Task objective: Write out exactly the lines below that run from the one containing "the error codes" through the one containing "(** [typedef enum", both included, with no other lines.

Given information:
= Beginning of Section =

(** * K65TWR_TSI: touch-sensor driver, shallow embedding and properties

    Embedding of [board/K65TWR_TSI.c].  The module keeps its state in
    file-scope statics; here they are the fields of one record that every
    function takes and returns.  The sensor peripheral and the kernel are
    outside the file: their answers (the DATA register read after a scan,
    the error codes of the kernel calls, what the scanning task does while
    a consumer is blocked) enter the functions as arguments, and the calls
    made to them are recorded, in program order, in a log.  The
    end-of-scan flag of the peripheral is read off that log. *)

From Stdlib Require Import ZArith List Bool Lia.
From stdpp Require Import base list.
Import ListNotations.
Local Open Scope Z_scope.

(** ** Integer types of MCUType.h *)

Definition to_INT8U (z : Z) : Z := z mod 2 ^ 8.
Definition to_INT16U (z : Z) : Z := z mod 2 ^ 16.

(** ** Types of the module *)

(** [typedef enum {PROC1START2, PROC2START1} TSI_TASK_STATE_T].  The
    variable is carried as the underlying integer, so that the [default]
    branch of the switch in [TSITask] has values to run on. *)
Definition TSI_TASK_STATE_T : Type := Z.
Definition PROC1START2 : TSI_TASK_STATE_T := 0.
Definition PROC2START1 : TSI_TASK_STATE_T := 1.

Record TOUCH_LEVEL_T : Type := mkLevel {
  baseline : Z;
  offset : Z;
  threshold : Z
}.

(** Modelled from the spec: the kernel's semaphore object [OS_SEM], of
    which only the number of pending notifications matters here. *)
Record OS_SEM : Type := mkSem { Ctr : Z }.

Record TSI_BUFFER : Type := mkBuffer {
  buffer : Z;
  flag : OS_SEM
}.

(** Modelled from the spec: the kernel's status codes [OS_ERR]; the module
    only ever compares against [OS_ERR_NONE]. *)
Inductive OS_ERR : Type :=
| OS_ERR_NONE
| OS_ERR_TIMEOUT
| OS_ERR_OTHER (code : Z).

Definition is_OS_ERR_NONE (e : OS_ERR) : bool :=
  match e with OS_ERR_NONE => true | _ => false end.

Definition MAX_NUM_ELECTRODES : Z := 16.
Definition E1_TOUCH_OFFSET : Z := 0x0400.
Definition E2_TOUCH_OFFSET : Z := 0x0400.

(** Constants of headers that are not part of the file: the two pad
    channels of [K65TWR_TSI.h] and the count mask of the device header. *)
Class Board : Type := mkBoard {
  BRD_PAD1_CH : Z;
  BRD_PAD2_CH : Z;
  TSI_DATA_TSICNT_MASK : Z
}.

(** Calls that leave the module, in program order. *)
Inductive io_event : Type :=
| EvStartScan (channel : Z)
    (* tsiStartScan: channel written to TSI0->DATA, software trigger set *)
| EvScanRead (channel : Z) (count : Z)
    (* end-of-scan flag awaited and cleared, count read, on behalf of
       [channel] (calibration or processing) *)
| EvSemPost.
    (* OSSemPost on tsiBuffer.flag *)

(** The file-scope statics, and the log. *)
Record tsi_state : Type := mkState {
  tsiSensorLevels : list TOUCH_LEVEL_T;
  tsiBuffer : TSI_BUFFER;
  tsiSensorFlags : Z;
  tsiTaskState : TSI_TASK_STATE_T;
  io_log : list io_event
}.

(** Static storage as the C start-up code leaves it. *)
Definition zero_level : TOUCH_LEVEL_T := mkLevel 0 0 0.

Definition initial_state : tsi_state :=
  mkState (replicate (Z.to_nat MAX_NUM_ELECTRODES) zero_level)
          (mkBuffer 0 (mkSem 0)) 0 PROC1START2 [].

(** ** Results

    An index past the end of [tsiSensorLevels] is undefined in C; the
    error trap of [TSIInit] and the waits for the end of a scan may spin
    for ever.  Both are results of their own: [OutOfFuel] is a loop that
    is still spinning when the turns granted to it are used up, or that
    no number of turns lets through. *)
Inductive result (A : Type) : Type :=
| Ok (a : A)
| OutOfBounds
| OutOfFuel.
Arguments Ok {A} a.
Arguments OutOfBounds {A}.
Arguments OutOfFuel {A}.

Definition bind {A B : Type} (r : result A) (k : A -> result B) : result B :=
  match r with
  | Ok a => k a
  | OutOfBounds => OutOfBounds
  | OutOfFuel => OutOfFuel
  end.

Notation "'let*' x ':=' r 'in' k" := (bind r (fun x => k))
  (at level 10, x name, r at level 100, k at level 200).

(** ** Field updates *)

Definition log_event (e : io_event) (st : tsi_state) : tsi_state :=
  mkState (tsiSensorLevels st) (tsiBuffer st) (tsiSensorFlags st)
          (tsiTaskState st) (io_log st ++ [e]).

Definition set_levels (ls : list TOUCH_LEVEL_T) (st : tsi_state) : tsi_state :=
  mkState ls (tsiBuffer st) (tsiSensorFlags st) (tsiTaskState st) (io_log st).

= End of Section =

Answer section:
    the error codes of the kernel calls, what the scanning task does while
    a consumer is blocked) enter the functions as arguments, and the calls
    made to them are recorded, in program order, in a log.  The
    end-of-scan flag of the peripheral is read off that log. *)

From Stdlib Require Import ZArith List Bool Lia.
From stdpp Require Import base list.
Import ListNotations.
Local Open Scope Z_scope.

(** ** Integer types of MCUType.h *)

Definition to_INT8U (z : Z) : Z := z mod 2 ^ 8.
Definition to_INT16U (z : Z) : Z := z mod 2 ^ 16.

(** ** Types of the module *)

(** [typedef enum {PROC1START2, PROC2START1} TSI_TASK_STATE_T].  The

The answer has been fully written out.